Over the winter they took off some of the bramble that balled chaotically about the field, and tore up the sentinel blackthorn and gorse that advanced off the hedgerows, burning the cut stuff down into two or three impossibly small piles and there was a childlike enjoyment in the way the various thorn crackled and flamed so ferociously.

Later, they took a scarifier over the grass to scrape out the dead, yellowed stuff and let the new growth come and they let the field become meadow.

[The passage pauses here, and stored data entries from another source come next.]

(** * csvmonkey: a shallow embedding of [csvmonkey.hpp]

    The development follows the header top to bottom: the stream cursors
    ([MappedFileCursor], [FdStreamCursor]), [CsvCell], the two
    [StringSpanner]s and [strcspn16], [CsvCursor] and finally [CsvReader]
    with [try_parse], [refill] and [read_row].

    Pointers are addresses in [Z]; the process memory is a total map from
    addresses to bytes, so that a read past the end of a window (the
    16-byte loads of the scanner) has a value that statements can
    quantify over.  Bytes are unsigned values in [Z].  The reader is a
    record of its members and no part of that memory; the one store of
    [try_parse] that can leave the array of cells, into the slot after
    the last, is modelled on the members that it hits. *)

From Stdlib Require Import ZArith Lia Bool.
From stdpp Require Import base tactics option list.

Open Scope Z_scope.

(** ** Bytes, memory, machine integers *)

Abbreviation byte := Z (only parsing).
Definition memory := Z -> byte.

Definition NUL : byte := 0.
Definition LF : byte := 10.      (* line feed *)
Definition CR : byte := 13.      (* carriage return *)
Definition QUOTE : byte := 34.   (* the double quote *)
Definition COMMA : byte := 44.   (* the comma *)

(** [size_t] arithmetic is modulo 2^64. *)
Definition size_t (x : Z) : Z := x mod 2 ^ 64.

(** The [int] that the low four bytes of [x] hold. *)
Definition int (x : Z) : Z := (x + 2 ^ 31) mod 2 ^ 32 - 2 ^ 31.

(** The [n] bytes found at address [p]. *)
Fixpoint load (m : memory) (p : Z) (n : nat) : list byte :=
  match n with
  | O => []
  | S k => m p :: load m (p + 1) k
  end.

(** Memory after writing [bs] at address [p]. *)
Definition store (m : memory) (p : Z) (bs : list byte) : memory :=
  fun a =>
    if (p <=? a) && (a <? p + Z.of_nat (length bs))
    then nth (Z.to_nat (a - p)) bs 0
    else m a.

(** [memcpy(dst, src, n)]: the source bytes are read before any is written. *)
Definition memcpy (m : memory) (dst src : Z) (n : Z) : memory :=
  store m dst (load m src (Z.to_nat n)).

(** ** Outcomes

    [try_parse] stores through a pointer into a 256-slot array without a
    bound check: the store after the last slot lands on the members that
    follow the array and is modelled as such, a store further on leaves
    the reader and is a fault.  [BufferedStreamCursor::more] asserts its
    precondition, a fault too.  [OutOfFuel] is the outcome of a loop
    model whose fuel ran out. *)

Inductive fault := CellOverrun | AssertionFailed.

Inductive result (A : Type) :=
| Ok (a : A)
| Fault (f : fault)
| OutOfFuel.
Arguments Ok {A} a.
Arguments Fault {A} f.
Arguments OutOfFuel {A}.

#[global] Instance result_ret : MRet result := fun A a => Ok a.
#[global] Instance result_bind : MBind result := fun A B k r =>
  match r with
  | Ok a => k a
  | Fault f => Fault f
  | OutOfFuel => OutOfFuel
  end.

(** ** class StreamCursor *)

Class StreamCursor (C : Type) := {
  buf : C -> Z;
  size : C -> Z;
  more : Z -> memory -> C -> result (bool * memory * C)
}.

(** ** class MappedFileCursor *)

Module MappedFileCursor.

Record t := Build {
  map_ : Z;
  mapsize_ : Z;
  remain_ : Z;
  buf_ : Z
}.

Definition buf (c : t) : Z := buf_ c.
Definition size (c : t) : Z := remain_ c.

Definition more (shift : Z) (c : t) : bool * t :=
  let shift := if remain_ c <? shift then remain_ c else shift in
  let buf' := buf_ c + (remain_ c - shift) in
  let remain' := remain_ c - (remain_ c - shift) in
  (0 <? remain',
   {| map_ := map_ c; mapsize_ := mapsize_ c; remain_ := remain'; buf_ := buf' |}).

(** The cursor as [open] leaves it, for a file of [n] bytes mapped at [a]. *)
Definition opened (a n : Z) : t :=
  {| map_ := a; mapsize_ := n; remain_ := n; buf_ := a |}.

End MappedFileCursor.

#[global] Instance MappedFileCursor_StreamCursor : StreamCursor MappedFileCursor.t := {
  buf := MappedFileCursor.buf;
  size := MappedFileCursor.size;
  more := fun shift m c =>
    let '(rc, c') := MappedFileCursor.more shift c in Ok (rc, m, c')
}.

(** ** The descriptor behind [::read]

    What the kernel will hand out: each element is what one more call
    can deliver, either some bytes or a failure; the empty list is end
    of file.  A call delivers at most [count] bytes and leaves the rest
    of a delivery for the next call. *)

Inductive fd_event :=
| Bytes (bs : list byte)
| Failure.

In the way things gather names, the field came to be called cae piws , the pink field, as cleared of its wild growth it burst into a display of red clover and tufted vetch, with sprawling beds of fumitory. The field then seemed to stick to its scheme as ragged robin appeared and isolated cuckoo flowers, and shyly, in the damper corner a rarity of orchids. Into this they even let the thistles come, their stiff, pinnate leaves turning brittle in the sun as they cut them down before their buzz-cut pink crowns turned to seed.

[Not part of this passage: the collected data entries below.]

(** A property of the tree that taking a name out of the directory at [p]
    keeps is kept by both removals below [p]. *)
Lemma keeps_removal `{Host} (P : lnode -> Prop) (p : fspath) :
  (forall root t e x stamp,
      descend p root = Some (Folder t e) -> P root ->
      P (unlink_at p x stamp root)) ->
  let I := fun s1 : state =>
             (exists t e, descend p (tree s1) = Some (Folder t e))
             /\ P (tree s1) in
  silent I
  /\ (forall x, keeps I (os_remove (os_path_join p x)))
  /\ (forall x, keeps I (shutil_rmtree (os_path_join p x))).
Proof.
  intros Hunlink I. split; [by intros s1 out HI |].
  split; intros x s1 [(t & e & Hp) HP].
  - rewrite (os_remove_child p x s1 t e Hp).
    destruct (e !! x) as [[i | t0 e0 | target] |]; cbn;
      (split; [| by eauto]); eauto using descend_unlink_at.
  - rewrite (shutil_rmtree_child p x s1 t e Hp).
    destruct (e !! x) as [[i | t0 e0 | target] |]; cbn;
      (split; [| by eauto]); eauto using descend_unlink_at.
Qed.

Lemma sweeps_keep `{Host} (P : lnode -> Prop) (p : fspath) (days : Z)
    (dry : bool) (s : state) (t : Q) (e : gmap string lnode) :
  (forall root t e x stamp,
      descend p root = Some (Folder t e) -> P root ->
      P (unlink_at p x stamp root)) ->
  descend p (tree s) = Some (Folder t e) -> P (tree s) ->
  P (tree (rm_files_in p days dry s).2)
  /\ P (tree (rm_folders_in p days dry s).2).
Proof.
  intros Hunlink Hp HP.
  destruct (keeps_removal P p Hunlink) as (Hsilent & Hrm & Hrmtree).
  split.
  - eapply (keeps_rm_files_in _ p days dry Hsilent); [by intros _ |]. eauto.
  - eapply (keeps_rm_folders_in _ p days dry Hsilent); [by intros _ |]. eauto.
Qed.

Lemma sweeps_keep_kinds `{Host} (p : fspath) (days : Z) (dry : bool)
    (s : state) (i : positive) :
  ikind <$> inodes (rm_files_in p days dry s).2 !! i = ikind <$> inodes s !! i
  /\ ikind <$> inodes (rm_folders_in p days dry s).2 !! i
     = ikind <$> inodes s !! i.
Proof.
  set (I := fun s1 : state => ikind <$> inodes s1 !! i = ikind <$> inodes s !! i).
  assert (Hsilent : silent I) by (by intros s1 out HI).
  split.
  - apply (keeps_rm_files_in I p days dry Hsilent); [| reflexivity].
    intros _ x s1 HI. unfold os_remove.
    destruct (split_last _) as [[d y] |]; [| exact HI].
    destruct (locate _ _ _ _ _) as [[c [j | t0 e0 | target]] |];
      try exact HI.
    destruct (e0 !! y) as [[j | t1 e1 | target] |]; try exact HI;
      unfold I; cbn [snd inodes]; by rewrite touch_all_kind.
  - apply (keeps_rm_folders_in I p days dry Hsilent); [| reflexivity].
    intros _ x s1 HI. unfold shutil_rmtree.
    destruct (split_last _) as [[d y] |]; [| exact HI].
    destruct (locate _ _ _ _ _) as [[c [j | t0 e0 | target]] |];
      try exact HI.
    destruct (e0 !! y) as [[j | t1 e1 | target] |]; try exact HI.
    unfold I. cbn [snd inodes]. by rewrite touch_all_kind.
Qed.

(** X2. A sweep over a directory given by its real path changes the
    directory tree at that directory only, dry run or not and however it
    ends. The target is still a directory and its entries are among those
    it had. A path that neither leads to the target nor lies at or below
    it names what it named: the same inode, the same directory with its
    time and all below it, the same link. A directory on the way to the
    target is a directory with the time it had. No inode changes its
    kind. (The time of an inode can change: it is stamped when one of its
    names is removed, which shows under its other names.) *)
Theorem sweep_changes_the_tree_at_its_target_only `{Host} (p : fspath)
    (days : Z) (dry : bool) (s : state) (t : Q) (e : gmap string lnode)
    (q : fspath) :
  descend p (tree s) = Some (Folder t e) ->
  let after_files := (rm_files_in p days dry s).2 in
  let after_folders := (rm_folders_in p days dry s).2 in
  ((exists t' e', descend p (tree after_files) = Some (Folder t' e')
                  /\ e' ⊆ e)
   /\ (exists t' e', descend p (tree after_folders) = Some (Folder t' e')
                     /\ e' ⊆ e))
  /\ ((forall r, q <> p ++ r) -> (forall r, p <> q ++ r) ->
      descend q (tree after_files) = descend q (tree s)
      /\ descend q (tree after_folders) = descend q (tree s))
  /\ (forall r tq eq,
        p = q ++ r -> r <> [] -> descend q (tree s) = Some (Folder tq eq) ->
        (exists e', descend q (tree after_files) = Some (Folder tq e'))
        /\ (exists e', descend q (tree after_folders)
                       = Some (Folder tq e')))
  /\ (forall i,
        ikind <$> inodes after_files !! i = ikind <$> inodes s !! i
        /\ ikind <$> inodes after_folders !! i = ikind <$> inodes s !! i).
Proof.
  intros Hp after_files after_folders. split; [| split; [| split]].
  - apply (sweeps_keep
             (fun root => exists t' e',
                descend p root = Some (Folder t' e') /\ e' ⊆ e)
             p days dry s t e); [| exact Hp | by eauto].
    intros root t0 e0 x stamp Hp0 (t' & e' & Hp' & Hsub).
    rewrite Hp0 in Hp'. injection Hp' as <- <-.
    exists stamp, (delete x e0).
    split; [by apply (descend_unlink_at p x stamp root t0) |].
    etrans; [apply delete_subseteq | exact Hsub].
  - intros Hq Hpq.
    apply (sweeps_keep (fun root => descend q root = descend q (tree s))
             p days dry s t e); [| exact Hp | reflexivity].
    intros root t0 e0 x stamp Hp0 <-. unfold unlink_at.
    by apply descend_tree_alter_apart.
  - intros r tq eq Hr Hnonempty Hq.
    apply (sweeps_keep
             (fun root => exists e', descend q root = Some (Folder tq e'))
             p days dry s t e); [| exact Hp | by eauto].
    intros root t0 e0 x stamp Hp0 [e' Hq']. unfold unlink_at.
    apply (descend_tree_alter_above _ p) with (r := r) (e := e');
      [by eauto | exact Hr | exact Hnonempty | exact Hq'].
  - intros i. apply sweeps_keep_kinds.
Qed.

(** On the plain sample: /srv/data lies outside /tmp/root. *)
Lemma outside_on_the_plain_sample :
  descend ["srv"; "data"]
    (tree (@rm_folders_in utc_posix_host ["tmp"; "root"] 10 false
             plain_state).2)
  = descend ["srv"; "data"] (tree plain_state).
Proof.
  destruct (@sweep_changes_the_tree_at_its_target_only utc_posix_host
              ["tmp"; "root"] 10 false plain_state (days_ago 1) plain_root
              ["srv"; "data"]) as (_ & Hapart & _).
  - vm_compute. reflexivity.
  - destruct Hapart as [_ Hfolders].
    + intros r Hr. discriminate.
    + intros r Hr. discriminate.
    + exact Hfolders.
Defined.

End PosixFacts.
(* ===== verification/Config.v ===== *)
(** * Client configuration (src/src/config.rs and the fields of CoreClient)

    The configuration a client is created with, and the credential caches
    [CoreClient::new] fills from it. *)

From S2P Require Import Prelude Codec ApiKey Policy Net.

Record ApiKeyConfig := mkApiKeyConfig {
  service_domain : str;
  cfg_key_id : Z;
  cfg_auth_method : AuthMethod;
  cfg_limits : ApiKeyLimits;
  cfg_steering_feedback : bool;
}.

Record CoreConfig := mkCoreConfig {
  api_key : ApiKeyConfig;
  dns_refresh_interval_s : Z;
  ignore_steering_feedback : bool;
  request_policy : RequestPolicy;
  dns_server : option SocketAddr;
}.

(** [CoreConfig::effective_request_policy]. *)
Definition effective_request_policy (c : CoreConfig) : RequestPolicy := request_policy c.

(** The [cookie_hash_cache] and [aes_key_cache] fields, as [new] sets them. *)
Definition cookie_hash_cache (m : AuthMethod) : option (list Z) :=
  match m with AuthCookie secret => Some secret | _ => None end.
Definition aes_key_cache (m : AuthMethod) : option (list Z) :=
  match m with AuthAesGcm secret => Some secret | _ => None end.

Naturally, as the months wore on, the grass outgrew the flowers and it was into September before they cut the hay, when she lost the piece of cloth, as if the field had taken back this piece of pinkness into itself in return for what was cut. And there it was, as if she had only just dropped it, stiffened and bleached with hay dust, as if she had left it on the radiator as she always did and it had slipped quietly down.

For a while he could not touch it. The sheep pushed in against his legs and he braced them, like being in a strong current, and held on to the bar of the trough. It was impossible that she was dead because his feelings for her had not diminished at all. It is the ability of a person to bring a reaction in us that gives us a relationship with them, and for the time they do that they have a livingness to them.

He remembered the sight of her in the cab of the tractor while she drove along the rows of bales and he stacked them on the trailer as the boys threw them up. He remembered the sweat and the itch of seed, the burn of the baling twine inside his fingers, the bales grazing his knuckles, the diesel air about the tractor. He remembered her with the bright splash of color of the cloth worn on her head, how they had joked that she looked girlish and Alpine. Heidi they had called her that day, and how he had wanted her in the rich way we can want a woman we physically work with, and how he was glad it was his wife he wanted this way.